Senin, 06 April 2026

Capai 2.208 Desa Mandiri, Pemerataan Pembangunan di Jawa Tengah Kian Nyata

Dirgahayu Ginting - Senin, 26 Januari 2026 06:14 WIB
Capai 2.208 Desa Mandiri, Pemerataan Pembangunan di Jawa Tengah Kian Nyata
Suasana desa dan hamparan persawahan di Jawa Tengah terlihat dari udara, menggambarkan pembangunan desa yang semakin merata seiring meningkatnya jumlah desa mandiri di provinsi tersebut. (Dok/Diskomdigi Jateng)
Semarang (buseronline.com) - Upaya Pemerintah Provinsi Jawa Tengah membangun dari desa menunjukkan hasil yang signifikan. Berdasarkan Indeks Desa (ID) Tahun 2025, jumlah desa mandiri di Jawa Tengah melonjak menjadi 2.208 desa, meningkat tajam dibandingkan 2024 yang tercatat 1.530 desa.

Kepala Dinas Pemberdayaan Masyarakat, Desa, Kependudukan, dan Pencatatan Sipil (Dispermadesdukcapil) Provinsi Jawa Tengah, Nadi Santoso, mengatakan, lonjakan ini mencerminkan keberhasilan kebijakan pembangunan desa yang dijalankan di bawah kepemimpinan Gubernur Ahmad Luthfi dan Wakil Gubernur Taj Yasin Maimoen.

“Lonjakan desa mandiri ini menunjukkan pembangunan desa di Jawa Tengah berjalan ke arah yang tepat dan semakin merata,” kata Nadi, Minggu (25/1/2026).

Ia menjelaskan, dilansir dari laman Diskomdigi Jateng, pada 2025 penilaian status desa tidak lagi menggunakan Indeks Desa Membangun (IDM), melainkan Indeks Desa (ID), dengan sejumlah perubahan indikator sebagaimana diatur dalam Permendes PDTT Nomor 9 Tahun 2024.

Indeks Desa mengukur kemajuan desa melalui enam dimensi penilaian: layanan dasar, sosial, ekonomi, lingkungan, aksesibilitas, serta tata kelola pemerintahan desa, sehingga memberikan gambaran pembangunan yang lebih komprehensif.

Berdasarkan data Indeks Desa 2025, komposisi status desa di Jawa Tengah terdiri atas 2.208 desa mandiri, 3.921 desa maju, 1.666 desa berkembang, dan 15 desa tertinggal.
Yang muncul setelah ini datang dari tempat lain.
(** * opencode-chatbot: supervision and delivery layer, embedded in Rocq

    A shallow embedding of the three Python modules of the repository

      - [opencode_client.py]  (module [Client] below),
      - [opencode_runner.py]  (module [Runner] below),
      - [bot_core.py]         (module [BotCore] below),

    followed by the theorems that relate the written specification to them.

    Conventions of the embedding.

    - A Python [str] is a [string]; every [ascii] stands for one code point
      below 256, and the whitespace test is Python's [str.isspace] on that
      range.  Message literals of the source are kept byte for byte.
    - Durations and clock readings are integers in milliseconds
      ([time.sleep(0.5)] is [sleep 500]).
    - An exception is a value of [exn]; a call that may raise returns a
      [result].  The three classes [handle_message] tells apart are separate
      constructors.
    - The outside world (the backend behind HTTP, the operating system) is an
      abstract state threaded through every call; each primitive also appends
      an event to a log, so that statements such as "performs zero spawns" are
      statements about that log.
    - JSON values are read at the shapes the external interface fixes: a
      session is an object with optional [id], [title] and [time]; a message
      is an object with an optional list of parts; a part has an optional
      [type] and an optional [text], both strings. *)

From Stdlib Require Import ZArith List String Ascii Bool Arith Lia.
From Stdlib Require Import DecimalString DecimalPos Sorted.
Import ListNotations.

Local Open Scope string_scope.
Local Open Scope list_scope.
Local Open Scope Z_scope.

(* ===================================================================== *)
(** * Part I. Definitions                                                 *)
(* ===================================================================== *)

(** ** Exceptions and results *)

Inductive exn : Type :=
| TimeoutException (msg : string)            (* httpx.TimeoutException *)
| HTTPStatusError (status_code : Z) (msg : string)   (* httpx.HTTPStatusError *)
| ValueError (msg : string)
| KeyError (msg : string)
| OtherException (msg : string).

(** [str(e)], as the f-strings of the source print an exception. *)
Definition exn_str (e : exn) : string :=
  match e with
  | TimeoutException m => m
  | HTTPStatusError _ m => m
  | ValueError m => m
  | KeyError m => m
  | OtherException m => m
  end.
(** * YeongjoPT: worker registry and streaming gateways

    A shallow embedding of the three serving processes of the repository:

    - [fastchat/serve/controller.py]: the single-worker registry
      ([Controller]);
    - [fastchat/serve/openai_api_server.py]: the OpenAI-compatible gateway
      (bearer-token check, chat completion, Server-Sent-Events framing);
    - [fastchat/serve/gradio_web_server.py]: the chat front end
      ([bot_response_fn] and its worker stream iterator).

    Conventions of the embedding.

    - A Python [dict] is an insertion-ordered association list with unique
      keys ([PyDict]); the controller reads [list(d.keys())[0]], so the
      order is part of the model.
    - [time.time()] is read from the environment: every operation receives
      the clock value it would read.  Timestamps are integers (clock ticks).
    - HTTP calls to other processes are answered by an environment record;
      a failed call is a [RequestException].
    - A method that can raise returns a [result]; a method of an object with
      mutable fields is a function from the state before to the result and
      the state after.  A generator is the list of what it yields, together
      with how it ends.
    - JSON bodies follow the types of the worker contract (strings, integers,
      optional keys); a key that may be missing is an [option]. *)

From Stdlib Require Import String Ascii List ZArith Bool Lia DecimalString.
Import ListNotations.
Lemma node_events_accumulated_into st parent i ei evs :
  node_events kd st parent i ei evs →
  ∀ j node, i ≤ j < ei → read_node st j = Some node →
    accumulated_into j evs
    = if took_leaf kd j then seqZ (node_begin node) (node_count node) else [].
Proof.
  induction 1 as [parent i br node Hn Hl
                 |parent i br node e0 e1 evs0 evs1 Hn Hl Hch0 Hch1 R0 IH0 R1 IH1];
    intros j nodej Hj Hnj.
  - assert (j = i) as -> by lia. rewrite Hl.
    assert (nodej = node) as -> by congruence.
    change (Alloc br i :: ?l) with ([Alloc br i] ++ l).
    rewrite !accumulated_into_app, accumulated_into_points, accumulated_into_stat.
    rewrite decide_True by done. simpl. by rewrite app_nil_r.
  - pose proof (node_events_range _ _ _ _ _ _ R0).
    pose proof (node_events_range _ _ _ _ _ _ R1).
    pose proof (node_events_within _ _ _ _ _ _ R0) as W0.
    pose proof (node_events_within _ _ _ _ _ _ R1) as W1.
    change (Alloc br i :: ?l) with ([Alloc br i] ++ l).
    rewrite !accumulated_into_app, accumulated_into_transfer, accumulated_into_stat.
    simpl. rewrite app_nil_r.
    destruct (decide (j = i)) as [->|Hne].
    + rewrite Hl.
      rewrite (accumulated_into_outside _ _ _ _ W0) by lia.
      rewrite (accumulated_into_outside _ _ _ _ W1) by lia. done.
    + destruct (decide (j < e0)).
      * rewrite (IH0 j nodej) by first [lia|done].
        rewrite (accumulated_into_outside _ _ _ _ W1) by lia. by rewrite app_nil_r.
      * rewrite (accumulated_into_outside _ _ _ _ W0) by lia.
        rewrite (IH1 j nodej) by first [lia|done]. done.
Qed.

(** X16. In the calls of a build, a node that took the leaf branch
    accumulates every point index of its range into its statistic, once
    and in ascending order; a node that went through [Split_]
    accumulates no point itself. *)
Theorem Build_leaf_accumulates fuel st begin_col end_col begin_rank end_rank bound parent
    decomp_pp st' node_i decomp :
  Build_ kd fuel st begin_col end_col begin_rank end_rank bound parent decomp_pp
    = Done (st', node_i, decomp) →
  ∃ evs,
    trace st' = trace st ++ evs
    ∧ ∀ j node, node_i ≤ j < end_index st' → read_node st' j = Some node →
        accumulated_into j evs
        = if took_leaf kd j then seqZ (node_begin node) (node_count node) else [].
Proof.
  intros R%Build_run_of. apply Build_run_events in R as (evs & Ht & G). simpl in *.
  exists evs. split; [done|]. exact (node_events_accumulated_into _ _ _ _ _ G).
Qed.
Lemma toPostfix_two e1 e2 lvl :
  toPostfix (renderTokens 4 e1 ++ renderTokens lvl e2) = postfix e1 ++ postfix e2.
Proof.
  unfold toPostfix. rewrite fold_left_app.
  destruct (shuntsTo_render e1 4 [] [] (weakTop_nil 4))
    as (out1 & pend1 & -> & Hout1 & Hpend1).
  apply allStrong_4 in Hpend1. subst pend1.
  cbn [rev List.map app] in *. rewrite app_nil_r in Hout1. subst out1.
  destruct (shuntsTo_render e2 lvl (postfix e1) [] (weakTop_nil lvl))
    as (out2 & pend2 & -> & Hout2 & _).
  cbn [app]. rewrite popWhile_all. exact Hout2.
Qed.

(** X2. When two operands are written side by side with white space and no
    operator between them, the second one does not count: the query
    evaluates to what the first operand, a term or an expression in
    parentheses, evaluates to alone, whatever expression follows it. *)
Theorem second_operand_without_operator_ignored content e1 e2 lvl :
  allPlain e1 = true -> allPlain e2 = true ->
  evaluateBooleanQuery content (render 4 e1 ++ str " " ++ render lvl e2) =
  Ret (meaning (normalizeText content) e1).
Proof.
  intros Hp1 Hp2. unfold evaluateBooleanQuery, finalEvalStack.
  rewrite render_not_blank by assumption.
  rewrite tokenize_render by (assumption || reflexivity).
  change (str " ") with [32%N]. cbn [app].
  rewrite tokenize_white by reflexivity.
  rewrite <- (app_nil_r (render lvl e2)).
  rewrite tokenize_render by (assumption || reflexivity).
  rewrite tokenize_nil, app_nil_r, toPostfix_two.
  rewrite evalQueue_postfix.
  rewrite <- (app_nil_r (postfix e2)), evalQueue_postfix. reflexivity.
Qed.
Adapun desa dengan status sangat tertinggal sudah tidak ada lagi di Jawa Tengah.

Nadi menambahkan, capaian ini tidak lepas dari pendekatan kolaboratif lintas OPD yang terus didorong Gubernur Ahmad Luthfi.

Meski masih terdapat desa tertinggal, Pemerintah Provinsi menargetkan seluruh desa tertinggal segera naik kelas melalui pendampingan dan kolaborasi dengan berbagai pihak.

“Membangun desa itu tidak bisa dikerjakan satu OPD saja. Pendidikan, kesehatan, ekonomi, infrastruktur, semuanya masuk dalam penilaian indeks desa. Jadi memang harus kolaboratif,” ujar Nadi.

Menurut Nadi, faktor signifikan lain adalah peningkatan bantuan keuangan desa dari Pemprov Jateng, yang naik dari Rp1,6 T pada 2024 menjadi Rp1,7 T pada 2025. Anggaran ini difokuskan untuk mendukung pembangunan sarana-prasarana desa serta penguatan layanan dasar masyarakat.

“Kita terus dorong 15 desa tertinggal ini dengan kolaborasi OPD dan stakeholder yang konsen pada pembangunan desa. Prinsipnya, tidak boleh ada desa yang tertinggal,” kata Nadi.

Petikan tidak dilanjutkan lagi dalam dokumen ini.